Ukraine’s president Volodymyr Zelensky had earlier accused Mr Putin’s forces of using his country as a missile testing ground, after he warned that Russia had struck Dnipro with a missile “matching the speed and altitude” of an intercontinental ballistic missile (ICBM).

While that would have marked the first time Moscow had used such missiles in Ukraine, Mr Putin said later on Thursday in a nationwide TV address that Russia had actually conducted combat tests of the mid-range “Oreshnik” hypersonic missile system.

With tensions escalating, Mr Putin said the Oreshnik had been fired in response to the aggressive actions of Nato countries, after Ukraine used US and British-made long-range missiles to strike targets on internationally recognised Russian territory for the first time this week.

Following Thursday’s strike, Mr Putin sought to threaten Kyiv’s allies by claiming that Moscow could hit the military installations of any country whose weapons were used against Russia.

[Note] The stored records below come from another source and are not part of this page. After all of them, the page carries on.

(** The 6-byte header of a catalog. *)
Lemma read_header (version : list byte) (n : Z) (rest : list byte) :
  List.length version = 2%nat ->
  (0 <= n < 2 ^ 31)%Z ->
  exists header,
    fromfile (version ++ be_encode 4 n ++ rest) header_dtype 1 = (header, rest)
    /\ header_catalog_size header = Return n.
Proof.
  intros Hv Hn. eexists. split.
  - rewrite (fromfile_enough _ header_dtype 1).
    + rewrite app_assoc.
      replace (1 * itemsize header_dtype)%nat
        with (List.length (version ++ be_encode 4 n))
        by (rewrite length_app, be_encode_length, Hv; reflexivity).
      rewrite skipn_app_exact. reflexivity.
    + rewrite !length_app, be_encode_length, Hv. cbn. lia.
    + cbv. lia.
  - cbn [chunks map].
    replace (itemsize header_dtype)
      with (List.length (version ++ be_encode 4 n))
      by (rewrite length_app, be_encode_length, Hv; reflexivity).
    rewrite firstn_app_exact.
    unfold header_catalog_size, getitem_field, field_lookup, header_dtype.
    cbn [arr_dtype has_fields field_position String.eqb Ascii.eqb Bool.eqb
         option_map fst snd arr_rows map nth decode_row width].
    unfold getitem_index. cbn [nth_error].
    assert (Hsk : skipn 2 (version ++ be_encode 4 n) = be_encode 4 n)
      by (rewrite <- Hv; apply skipn_app_exact).
    rewrite Hsk. cbn [decode_scalar width as_int].
    rewrite firstn_all2 by (rewrite be_encode_length; lia).
    now rewrite decode_int32.
Qed.

(** ** [load_catalogs] *)

Section Loading.
Context {TU : TimeUtils} {RM : Remote}.

Local Open Scope py_scope.

Lemma update_nth_last {A} (f : A -> A) (l : list A) (x : A) :
  update_nth (List.length l) f (l ++ [x]) = l ++ [f x].
Proof. induction l as [|y l IH]; simpl; [reflexivity|]. now rewrite IH. Qed.

Lemma stored_new self f (h : list instance) (x : instance) t :
  self = List.length h ->
  stored self f (mk_world (h ++ [x]) t) = mk_world (h ++ [f x]) t.
Proof. intros ->. unfold stored; simpl. now rewrite update_nth_last. Qed.

(** Calling the class on an array builds the object around it as it is. *)
Lemma UCERF3Catalog_new_array fn a id fmt nm lz w :
  UCERF3Catalog_new (mk_base_kwargs (Some fn) (PArray a) id fmt nm lz) w
  = (Return (List.length (heap w)),
     mk_world
       (heap w
        ++ [mk_instance UCERF3Catalog (Some fn) id fmt nm (PArray a)
              None None None None None None None])
       (trace w)).
Proof.
  unfold UCERF3Catalog_new, UCERF3Catalog_init, BaseCatalog_init.
  unfold bind at 1. unfold new at 1.
  set (self := List.length (heap w)).
  unfold bind at 1.
  repeat (unfold bind at 1; rewrite write_spec).
  rewrite !stored_twice.
  rewrite (stored_new (self := self) _ (heap w) _ _ eq_refl).
  cbn [kw_filename kw_catalog_id kw_format kw_name kw_catalog kw_lazy_load].
  unfold bind at 1.
  match goal with
  | |- context [catalog_setter self (PArray a) ?x] =>
      assert (Hl : exists o, lookup x self = Some o)
        by (eexists; unfold lookup; cbn [heap];
            rewrite nth_error_app2, Nat.sub_diag by (subst self; lia);
            reflexivity)
  end.
  destruct Hl as [o Hl].
  rewrite (catalog_setter_array _ a _ Hl).
  rewrite (stored_new (self := self) _ (heap w) _ _ eq_refl).
  unfold bind at 1.
  match goal with
  | |- context [catalog_getter self ?x] =>
      assert (Hl2 : exists o, lookup x self = Some o /\ _catalog o = PArray a)
        by (eexists; split;
            [unfold lookup; cbn [heap];
             rewrite nth_error_app2, Nat.sub_diag by (subst self; lia);
             reflexivity
            |reflexivity])
  end.
  destruct Hl2 as (o2 & Hl2 & Hc2).
  rewrite (catalog_getter_spec _ _ Hl2), Hc2.
  cbn [is_none]. rewrite andb_false_r. reflexivity.
Qed.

How could the war in Ukraine escalate?

The latest suspected ICBM strikes come after the war has taken on a growing international dimension with the arrival of North Korean troops to help Russia on the battlefield — a development that officials said prompted US President Joe Biden’s policy shift on allowing Ukraine to fire longer-range US missiles into Russia.

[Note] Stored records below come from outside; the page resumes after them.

(** * express-image-provider: the option resolver, the cache-key deriver and
    the response policy of [src/lib/ImgServer.ts], as a shallow embedding.

    JavaScript numbers are IEEE binary64, here Rocq's primitive [float].
    Strings are [string]; an object whose key order is observable (the options
    object walked by [Object.keys]) is an insertion-ordered association list,
    and an object that is only looked up (the query of a request, the headers
    of a response, the files of a disk) is a [gmap]. *)

From Stdlib Require Import ZArith String Ascii List Bool Lia.
From Stdlib Require Import PrimFloat FloatOps SpecFloat Uint63.
From stdpp Require Import gmap strings list pretty.

Open Scope string_scope.

(** ** The JavaScript values the middleware handles *)

Module JS.

(** A query value is a string when it comes from the wire, and [undefined]
    when its key is missing; a field of the options object is a number or a
    string. The arrays and nested objects a query parser can build from
    repeated or bracketed keys are left out. *)
Inductive Value :=
| Undefined
| Num (n : float)
| Str (s : string).

(** [ToBoolean]: what [v && ...] and [v ? a : b] test. *)
Definition ToBoolean (v : Value) : bool :=
  match v with
  | Undefined => false
  | Num n => negb (PrimFloat.is_zero n || PrimFloat.is_nan n)
  | Str s => negb (String.eqb s "")
  end.

(** [SameValueZero], the comparison of [Array.prototype.includes]. *)
Definition SameValueZero (a b : Value) : bool :=
  match a, b with
  | Undefined, Undefined => true
  | Num x, Num y => PrimFloat.eqb x y || (PrimFloat.is_nan x && PrimFloat.is_nan y)
  | Str s, Str t => String.eqb s t
  | _, _ => false
  end.

Definition includes (arr : list Value) (v : Value) : bool :=
  existsb (fun a => SameValueZero a v) arr.

(** [s.lastIndexOf(c)] for a one-character search string: the index of the
    last occurrence, or [-1]. *)
Fixpoint lastIndexOf_from (s : string) (c : ascii) (i found : Z) : Z :=
  match s with
  | EmptyString => found
  | String a s' =>
      lastIndexOf_from s' c (i + 1) (if Ascii.eqb a c then i else found)
  end.

Definition lastIndexOf (s : string) (c : ascii) : Z :=
  lastIndexOf_from s c 0 (-1).

(** [s.substring(start, end)]: both indices are clamped to [0..length] and
    swapped when [start > end]. *)
Definition clamp (n len : Z) : Z := Z.max 0 (Z.min n len).

Definition substring (s : string) (start end_ : Z) : string :=
  let len := Z.of_nat (String.length s) in
  let a := clamp start len in
  let b := clamp end_ len in
  let lo := Z.min a b in
  let hi := Z.max a b in
  String.substring (Z.to_nat lo) (Z.to_nat (hi - lo)) s.

(** An object literal with string keys that are not array indices: its own
    keys are enumerated in insertion order, and assigning to a key that is
    already there keeps its place. *)
Definition Object := list (string * Value).

Fixpoint get (o : Object) (k : string) : Value :=
  match o with
  | [] => Undefined
  | (k', v) :: o' => if String.eqb k k' then v else get o' k
  end.

Fixpoint set (o : Object) (k : string) (v : Value) : Object :=
  match o with
  | [] => [(k, v)]
  | (k', v') :: o' =>
      if String.eqb k k' then (k', v) :: o' else (k', v') :: set o' k v
  end.

Definition keys (o : Object) : list string := map fst o.

End JS.

(** ** The platform: built-ins and libraries the repository calls

    Node's and ECMAScript's built-ins and the [slug] package are not code of
    the repository; the model takes them as an interface, and a theorem about
    the server holds for every implementation of it. *)

Class Platform := {
  (** [Number(s)] on a string, ECMAScript's StringToNumber *)
  StringToNumber : string -> float;
  (** a number inside a template literal, ECMAScript's Number::toString *)
  NumberToString : float -> string;
  (** [slug(s, {replacement: '-', lower: true, trim: true, symbols: true})] *)
  slug : string -> string;
  (** [path.join(a, b)] and [path.normalize(p)] *)
  path_join : string -> string -> string;
  path_normalize : string -> string;
  (** [new Date(ms).toUTCString()] *)
  toUTCString : float -> string;
  (** [__dirname] inside [src/lib/ImgServer.ts] and inside [src/app.ts] *)
  lib_dirname : string;
  app_dirname : string
}.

The attack comes two days after Russian President Vladimir Putin signed a revised nuclear doctrine that formally lowers the threshold for the country’s use of nuclear weapons.

Putin has previously warned the US and other NATO allies that allowing Ukraine to use Western-supplied longer-range weapons to hit Russian territory would mean that Russia and NATO are at war.

And the new doctrine allows for a potential nuclear response by Moscow even to a conventional attack on Russia by any nation that is supported by a nuclear power.

While the doctrine envisions a possible nuclear response by Russia to a conventional strike, it is formulated broadly to avoid a firm commitment to use nuclear weapons and keep Putin’s options open.